PUBLISHED:September 08, 2010

Fourth Circuit ruling favors Appellate Litigation Clinic client

Sept. 8, 2010 — The United States Court of Appeals for the Fourth Circuit has vacated a conviction against a South Carolina man who was represented on appeal by Duke Law School’s Appellate Litigation Clinic. The ruling, released in a written opinion on Tuesday, means that the clinic’s client, Timothy Rice, will not have to serve a five-year term for a weapons offence added to a sentence he is currently serving for a drug-related conviction.

Rice was represented in the Fourth Circuit by 2010 graduates Michael Gilles, Brian Kappel, and Jim McKell, and Stephen Rawson, who presented oral arguments in April. They were supervised by clinic-co-directors James Coleman, the John S. Bradway Professor of the Practice of Law, and Senior Lecturing Fellow Sean Andrussier.

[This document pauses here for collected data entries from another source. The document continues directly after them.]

(* ===== verification/Regex.v ===== *)
(** * Regex: JavaScript's regular expressions

    The part of the language's regular expressions that the sources use, as
    ECMA-262 defines them: a pattern's text is parsed, and a pattern is matched
    by backtracking, with greedy repetition, capturing groups, word boundaries,
    look-ahead and look-behind.  Flag [i] is modelled, [g] is in the operation
    that is called, [m], [s], [u] and [y] are not used.

    A text is a zipper: the characters before the position, nearest first, and
    those after it.  The matcher is the standard's, in continuation-passing
    style; the fuel of its loops is enough, so that the standard's own equation
    for a repetition holds ([run_repeat]). *)

From S2P Require Import Prelude.
From Stdlib Require Import Strings.Ascii.

Local Open Scope Z_scope.

#[local] Abbreviation char := Ascii.ascii (only parsing).

(** ** Patterns *)

Inductive node :=
| Empty
| OneOf (neg : bool) (ranges : list (Z * Z))   (** a character class *)
| Seq (a b : node)
| Alt (a b : node)
| Repeat (a : node) (lo : nat) (hi : option nat)
| Group (i : nat) (a : node)
| AtStart | AtEnd | Boundary
| Look (ahead neg : bool) (a : node).

Definition word_ranges : list (Z * Z) := [(48, 57); (65, 90); (95, 95); (97, 122)].
Definition digit_ranges : list (Z * Z) := [(48, 57)].
Definition space_ranges : list (Z * Z) := [(9, 13); (32, 32); (160, 160)].
(* ===== verification/Backlog.v ===== *)
(** * Backlog: what a supervised session has been asked to do

    src/bridge/src/handler/backlog.ts and evidence.ts.  The items a user asked
    for, the moves a judge may make on them, and the citation each closing move
    must carry.  The array is mutated in place through a map from ids to its
    objects, so an id names the last item that has it.

    A text is one of code units below 256, as everywhere here: of the typographic
    substitutions of evidence.ts only the non-breaking space can occur, and the
    ellipsis and the dash of a message are stand-in characters. *)

From S2P Require Import Prelude Regex DestructiveFloor Authorization.
From Stdlib Require Import Strings.Ascii.

Local Open Scope Z_scope.
Local Open Scope js_scope.

(** ** Text *)

Definition SPACES : RegExp := regexp false "\s+".
Definition oneLine (s : string) : string := trim (replaceAll SPACES (λ _, " ") s).

Definition ELLIPSIS : string := sep (ascii_of_nat 133).
Definition DASH : string := sep (ascii_of_nat 151).
Definition clip (s : string) (max : nat) (ellipsis : string) : string :=
  if (String.length s <=? max)%nat then s else String.substring 0 max s +:+ ellipsis.

(** ** Citations *)

Definition MIN_EVIDENCE_CHARS : Z := 10.

Definition normalizeForCitation (s : string) : string :=
  let out := text_of ((λ c, if code c =? 160 then " "%char else c) <$> chars (toLower s)) in
  trim (replaceAll SPACES (λ _, " ") out).

Definition citationSegments (normalized : string) : list string :=
  filter (λ p, 4 <= strlen p) (trim <$> split (regexp false "\.{3,}") normalized).

Fixpoint containsInOrder (hay : string) (cursor : nat) (segments : list string) : bool :=
  match segments with
  | [] => true
  | seg :: rest =>
      match String.index cursor seg hay with
      | Some at_ => containsInOrder hay (at_ + String.length seg) rest
      | None => false
      end
  end.

Definition TOKEN_SCAN : RegExp := regexp false ("(?:^|[\s" +:+ dq +:+ "'`(\[])(\/[^\s" +:+ dq +:+ "'`)\]]+)").
Definition COMMAND_TOKEN : RegExp := regexp false "^\/[a-z][^\s/\\]*$".

Definition commandTokens (text : string) : list string :=
  foldl (λ found m,
    let token := removing "[.,;:!?]+$" (toLower (group 1 m ?| EmptyString)) in
    if test COMMAND_TOKEN token then add found token else found) [] (matchAll TOKEN_SCAN text).

(** ** Items and moves *)

Inductive ItemStatus := queued | active | done | blocked | skipped | failed.
#[global] Instance ItemStatus_eq_dec : EqDecision ItemStatus.
Proof. solve_decision. Defined.

Definition status_text (s : ItemStatus) : string :=
  match s with queued => "queued" | active => "active" | done => "done" | blocked => "blocked" | skipped => "skipped" | failed => "failed" end.

Record InstructionItem := {
  it_id : string; it_text : string; it_dependsOn : option (list string); it_condition : option string;
  it_status : ItemStatus; it_outcome : option string; it_evidence : option string; it_createdAt : Z }.
#[global] Instance InstructionItem_eq_dec : EqDecision InstructionItem.
Proof. solve_decision. Defined.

The case, Rice v. Rivera, was an appeal of a district court denial of a habeas petition filed by a clinic client who contended that his 1990 conviction for use of a firearm during a drug trafficking offense didn’t meet a standard set by the U.S. Supreme Court in 1995, which requires active employment of the firearm during the drug offense. The court ruled that the District Court did not have jurisdiction to hear Rice’s habeas claim, but erred in denying the government’s motion to vacate the conviction for use of a gun during or in connection with an illegal drug transaction, explained Coleman.

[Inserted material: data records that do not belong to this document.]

Record Approve := { ap_label : option string; ap_cost : option string }.
Record Notify := { nt_title : string; nt_body : string; nt_draftReply : string; nt_urgency : Urgency; nt_approve : option Approve }.
Record DecisionAskOption := { ao_label : string; ao_cost : string; ao_recommended : bool }.
Record DecisionAsk := { dk_question : string; dk_reasoning : string; dk_unblocked : list string; dk_options : option (list DecisionAskOption) }.

Record HandlerDecision := {
  d_decision : Verdict; d_reason : string; d_reply : option string; d_action : option (ActionKind * string);
  d_notify : option Notify; d_ask : option DecisionAsk; d_transitions : option (list ItemTransition) }.

(** The bounds [HandlerDecisionSchema] puts on an ask. *)
Definition ask_parses (a : DecisionAsk) : bool :=
  negb (bool_decide (trim a.(dk_question) = EmptyString)) && negb (bool_decide (trim a.(dk_reasoning) = EmptyString)) &&
  bool_decide (1 <= length a.(dk_unblocked) <= 10)%nat &&
  match a.(dk_options) with None => true | Some l => bool_decide (2 <= length l <= 4)%nat end.

(** An entry of an agent's command catalog: [{ id, name, ... }]. *)
Record CapCommand := { cc_id : string; cc_name : string }.

(** ** The shape of a reply *)

Definition MAX_REPLY_CHARS : Z := 4096.
Definition VERB : RegExp := regexp false "^\/[^\s/\\]+$".
Definition CONTROL_CHARS : RegExp := regexp false "[\x00-\x1f\x7f]".
Definition SPACE : RegExp := regexp false "\s".

Definition splitSlashCommand (value : string) : string * string :=
  let v := trim value in
  match exec SPACE v with
  | None => (v, EmptyString)
  | Some m =>
      let i := length m.(f_before) in
      (String.substring 0 i v, trim_start (String.substring i (String.length v) v))
  end.

Definition findCommand (catalog : option (list CapCommand)) (verb : string) : option CapCommand :=
  match verb with
  | EmptyString => None
  | _ =>
      let name := toLower (removing "^\/" verb) in
      l ← catalog; snd <$> list_find (λ c, toLower c.(cc_name) = name) l
  end.

Record ReplyShape := { rs_reply : string; rs_actionText : string; rs_verb : string; rs_args : string; rs_written : string }.

(** [a || b] *)
Definition or_else (a b : string) : string := match a with EmptyString => b | _ => a end.

Definition replyShape (d : HandlerDecision) : ReplyShape :=
  let reply := oneLine (d.(d_reply) ?| EmptyString) in
  let actionText := oneLine (match d.(d_action) with Some (SlashCommand, v) => v | _ => EmptyString end) in
  let '(verb, args) := match actionText with EmptyString => (EmptyString, EmptyString) | _ => splitSlashCommand actionText end in
  {| rs_reply := reply; rs_actionText := actionText; rs_verb := verb; rs_args := args; rs_written := or_else actionText reply |}.

Record ShapeRejection := { sj_reason : string; sj_retryable : bool }.

Definition checkReplyShape (shape : ReplyShape) (catalog : option (list CapCommand)) : option ShapeRejection :=
  let no_reply := bool_decide (shape.(rs_reply) = EmptyString) in
  let no_action := bool_decide (shape.(rs_actionText) = EmptyString) in
  let field := if no_action then "reply" else "action.value" in
  if no_reply && no_action then Some {| sj_reason := "empty reply"; sj_retryable := false |}
  else if negb no_reply && negb no_action then Some {| sj_reason := "set either reply or action, not both"; sj_retryable := true |}
  else if MAX_REPLY_CHARS <? strlen shape.(rs_written)
  then Some {| sj_reason := field +:+ " too long (" +:+ pretty (strlen shape.(rs_written)) +:+ " > 4096)"; sj_retryable := true |}
  else if test CONTROL_CHARS shape.(rs_written)
  then Some {| sj_reason := field +:+ " contains control characters"; sj_retryable := true |}
  else if no_action then None
  else if negb (test VERB shape.(rs_verb))
  then Some {| sj_reason := "slash command value is not a simple verb: it must start with " +:+ dq +:+ "/verb" +:+ dq +:+ " " +:+ DASH
                            +:+ " put any explanation in `reason`, never in `value`";
               sj_retryable := true |}
  else match catalog, findCommand catalog shape.(rs_verb) with
       | Some (_ :: _), None =>
           Some {| sj_reason := "slash command " +:+ shape.(rs_verb) +:+ " is not in this session's command catalog"; sj_retryable := false |}
       | _, _ => None
       end.

(** ** The runaway guard *)

Record GuardState := { consecutive : nat; recentHashes : list Z }.
Abbreviation RunawayGuard := (gmap string GuardState).

Definition maxConsecutive : nat := 5.
Definition repeatWindow : nat := 4.

(** [n | 0] *)
Definition to_int32 (n : Z) : Z := (n + 2 ^ 31) mod 2 ^ 32 - 2 ^ 31.

(** A hash is printed and compared as a text; the number is kept here. *)
Definition hash (s : string) : Z :=
  foldl (λ h c, to_int32 (to_int32 (Z.shiftl h 5) + h + code c)) 5381 (chars s).

Definition state_of (g : RunawayGuard) (id : string) : GuardState := g !! id ?| {| consecutive := 0; recentHashes := [] |}.

(** [get] makes the state of a terminal that has none; an absent state and that
    one are the same to every method. *)
Definition check_guard (g : RunawayGuard) (id replyText : string) : option string :=
  let s := state_of g id in
  if bool_decide (maxConsecutive <= s.(consecutive))%nat then Some "runaway cap reached (5 consecutive auto-replies)"
  else if bool_decide (hash replyText ∈ s.(recentHashes)) then Some "circular exchange (this reply was already sent)"
  else None.

Definition remaining (g : RunawayGuard) (id : string) : nat := maxConsecutive - (state_of g id).(consecutive).

Definition recordAutoReply (id replyText : string) (g : RunawayGuard) : RunawayGuard :=
  let s := state_of g id in
  let hs := s.(recentHashes) ++ [hash replyText] in
  <[id := {| consecutive := S s.(consecutive); recentHashes := if (repeatWindow <? length hs)%nat then tail hs else hs |}]> g.

Definition reset (id : string) (g : RunawayGuard) : RunawayGuard := base.delete id g.

Definition recordProgress (id : string) (g : RunawayGuard) : RunawayGuard :=
  match g !! id with
  | Some s => <[id := {| consecutive := 0; recentHashes := s.(recentHashes) |}]> g
  | None => g
  end.

(** ** Keystrokes

    src/bridge/src/keystrokes.ts. *)

Definition CR : string := sep (ascii_of_nat 13).
Definition ESC : string := sep (ascii_of_nat 27).
(** [s.endsWith(t)] *)
Definition ends_with (t s : string) : bool :=
  bool_decide (String.substring (String.length s - String.length t) (String.length t) s = t).

Definition isSubmitKeystroke (data : string) : bool := ends_with CR data && negb (ends_with (ESC +:+ CR) data).
Definition isTerminalReport (data : string) : bool :=
  test (regexp false "^\x1b\[(?:<\d+;\d+;\d+[Mm]|M[\s\S]{3}|\d+;\d+;\d+M|[IO])$") data.
Definition hasTypedContent (data : string) : bool :=
  if isTerminalReport data then false else negb (bool_decide (removing "\r$" data = EmptyString)).
Definition opensCommandLine (data : string) : bool := String.prefix "/" data.
Definition submittedLine (data : string) : option string :=
  if isSubmitKeystroke data && hasTypedContent data then Some (String.substring 0 (String.length data - 1) data) else None.
Definition isLoneEsc (data : string) : bool := bool_decide (data = ESC) || test (regexp false "^\x1b\[27(?:;1)?u$") data.
Definition isCtrlC (data : string) : bool := bool_decide (data = sep (ascii_of_nat 3)) || test (regexp false "^\x1b\[99;5u$") data.

Example keystrokes_tried :
  isSubmitKeystroke ("git status" +:+ CR) = true ∧ isSubmitKeystroke (ESC +:+ CR) = false ∧
  isTerminalReport (ESC +:+ "[<0;10;20M") = true ∧ isTerminalReport (ESC +:+ "[I") = true ∧ isTerminalReport "x" = false ∧
  hasTypedContent CR = false ∧ submittedLine ("ls" +:+ CR) = Some "ls" ∧ isLoneEsc (ESC +:+ "[27u") = true ∧
  isLoneEsc (ESC +:+ "[A") = false ∧ isCtrlC (ESC +:+ "[99;5u") = true.
Proof. vm_compute. done. Qed.

(** ** What an accepted reply is *)

Definition is_control (c : Ascii.ascii) : bool := in_class false false [(0, 31); (127, 127)] c.
Definition verb_char (c : Ascii.ascii) : bool := in_class false true (space_ranges ++ [(47, 47); (92, 92)]) c.

Lemma no_control s : test CONTROL_CHARS s = false → all_chars (λ c, is_control c = false) s.
Proof. apply (test_one_of CONTROL_CHARS false [(0, 31); (127, 127)]). by vm_compute. Qed.

(** An anchored pattern matches at the start or nowhere. *)
Lemma test_anchored re n s : re.(tree) = Seq AtStart n → test re s = true →
  run re.(flag_i) n true Some {| before := []; after := chars s; caps := [] |} ≠ None.
Proof.
  intros Ht. unfold test, exec. destruct (search_from re [] (chars s)) as [m|] eqn:E; [|done]. intros _.
  apply search_from_some in E as (l & rest & Hl & Hm & _). unfold match_at in Hm. rewrite Ht, run_seq in Hm. cbn [run] in Hm.
  destruct (is_nil _) eqn:En; [|done]. cbn [before] in En. rewrite app_nil_r in En, Hm. rewrite <-(reverse_involutive l) in Hl.
  destruct (reverse l) as [|x xs] eqn:El; [|done]. rewrite reverse_nil, app_nil_l in Hl. rewrite Hl.
  by destruct (run re.(flag_i) n true Some _).
Qed.

Lemma run_at_end ci k s : run ci AtEnd true k s ≠ None → s.(after) = [] ∧ k s ≠ None.
Proof. cbn [run]. destruct s as [b [|c a] cs]; done. Qed.

(** A verb is a slash and then at least one character, none of them a space or a
    path separator. *)
Lemma verb_chars s : test VERB s = true →
  ∃ c r, chars s = "/"%char :: c :: r ∧ Forall (λ x, verb_char x = true) (c :: r).
Proof.
  intros Hs. assert (∃ n, VERB.(tree) = Seq AtStart (Seq (OneOf false [(47, 47)]) (Seq (Repeat (OneOf true (space_ranges ++ [(47, 47); (92, 92)])) 1 None) AtEnd)) ∧ n = O) as (? & Ht & _).
  { exists O. by vm_compute. }
  apply (test_anchored VERB _ _ Ht) in Hs. revert Hs. rewrite run_seq. destruct (chars s) as [|c0 post]; [done|]. rewrite run_one_of.
  destruct (in_class _ _ _ _) eqn:E0; [|done]. rewrite run_seq. destruct (run _ _ _ _ _) as [r|] eqn:E; [|done]. intros _.
  apply run_class in E as (l & rest & -> & Hlen & Hl & Hk). assert (rest = []) as ->.
  { edestruct run_at_end as [H _]; [by rewrite Hk|done]. }
  rewrite app_nil_r. destruct l as [|c l]; [simpl in Hlen; lia|]. exists c, l. split; [|done]. f_equal.
  clear -E0. revert E0. destruct c0 as [[] [] [] [] [] [] [] []]; vm_compute; done.
Qed.

Definition shape_ok (shape : ReplyShape) : Prop :=
  shape.(rs_written) ≠ EmptyString ∧ strlen shape.(rs_written) <= MAX_REPLY_CHARS ∧
  all_chars (λ c, is_control c = false) shape.(rs_written) ∧
  (shape.(rs_actionText) = EmptyString ∧ shape.(rs_written) = shape.(rs_reply) ∨
   shape.(rs_reply) = EmptyString ∧ shape.(rs_written) = shape.(rs_actionText) ∧
   ∃ c r, chars shape.(rs_verb) = "/"%char :: c :: r ∧ Forall (λ x, verb_char x = true) (c :: r)).

Lemma shape_written d : (replyShape d).(rs_written) = or_else (replyShape d).(rs_actionText) (replyShape d).(rs_reply).
Proof. unfold replyShape. by destruct (match _ with EmptyString => _ | _ => _ end). Qed.

Lemma accepted_shape d catalog : checkReplyShape (replyShape d) catalog = None → shape_ok (replyShape d).
Proof.
  pose proof (shape_written d) as Hw. revert Hw. generalize (replyShape d). intros [reply action verb args written]. unfold checkReplyShape, shape_ok.
  cbn [rs_reply rs_actionText rs_verb rs_args rs_written]. intros ->.
  destruct (bool_decide (reply = EmptyString)) eqn:E1, (bool_decide (action = EmptyString)) eqn:E2; cbn [andb negb]; try done;
    apply bool_decide_eq_true in E1 || apply bool_decide_eq_false in E1; apply bool_decide_eq_true in E2 || apply bool_decide_eq_false in E2;
    destruct (_ <? _) eqn:E3; try done; apply Z.ltb_ge in E3; (destruct (test CONTROL_CHARS _) eqn:E4; [done|]); apply no_control in E4.
  - subst reply. destruct (test VERB verb) eqn:E5; [|done]. intros _. destruct action as [|c a]; [done|]. split_and!; [done..|].
    right. split_and!; [done..|]. by apply verb_chars.
  - subst action. intros _. split_and!; [done..|]. by left.
Qed.

(** ** The guard *)

(** What is remembered after one more reply. *)
Definition remember (recent : list Z) (reply : string) : list Z := slice_last repeatWindow (recent ++ [hash reply]).

Lemma state_of_insert g id s : state_of (<[id := s]> g) id = s.
Proof. unfold state_of. by rewrite lookup_insert_eq. Qed.

Lemma recordAutoReply_state g id reply :
  (length (state_of g id).(recentHashes) <= repeatWindow)%nat →
  state_of (recordAutoReply id reply g) id =
    {| consecutive := S (state_of g id).(consecutive); recentHashes := remember (state_of g id).(recentHashes) reply |}.
Proof.
  intros Hl. unfold recordAutoReply. rewrite state_of_insert. f_equal. unfold remember, slice_last.
  destruct (repeatWindow <? _)%nat eqn:E; rewrite length_app in *; simpl in *.
  - apply Nat.ltb_lt in E. replace (length (state_of g id).(recentHashes) + 1 - repeatWindow)%nat with 1%nat by lia. by destruct (_ ++ _).
  - apply Nat.ltb_ge in E. by replace (length (state_of g id).(recentHashes) + 1 - repeatWindow)%nat with 0%nat by lia.
Qed.

Lemma remember_length recent reply : (length (remember recent reply) <= repeatWindow)%nat.
Proof. unfold remember. rewrite slice_last_length. lia. Qed.

Lemma reset_state g id : state_of (reset id g) id = {| consecutive := 0; recentHashes := [] |}.
Proof. unfold state_of, reset. by rewrite lookup_delete_eq. Qed.

Lemma recordProgress_state g id :
  state_of (recordProgress id g) id = {| consecutive := 0; recentHashes := (state_of g id).(recentHashes) |}.
Proof.
  unfold recordProgress. destruct (g !! id) as [s|] eqn:E; [rewrite state_of_insert|]; unfold state_of; by rewrite E.
Qed.

Lemma check_guard_passes g id reply : check_guard g id reply = None →
  ((state_of g id).(consecutive) < maxConsecutive)%nat ∧ hash reply ∉ (state_of g id).(recentHashes).
Proof.
  unfold check_guard. case_bool_decide; [done|]. case_bool_decide; [done|]. intros _. split; [lia|done].
Qed.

“The court reversed based on a ground that was separate from the issue it flagged for briefing,” he said. “However, at oral argument, the court raised the motion to vacate issue and Steve Rawson addressed it, without knowing he would be asked to do so. Talk about thinking on your feet!” Several lawyers in court at the time of the argument — as well as members of the three judge panel who heard the argument — commented on the quality of Rawson’s argument at the time, Coleman noted.

The Appellate Litigation Clinic argued three cases before the Fourth Circuit and D.C. Circuit Courts of Appeal in the last academic year, prevailing in all three.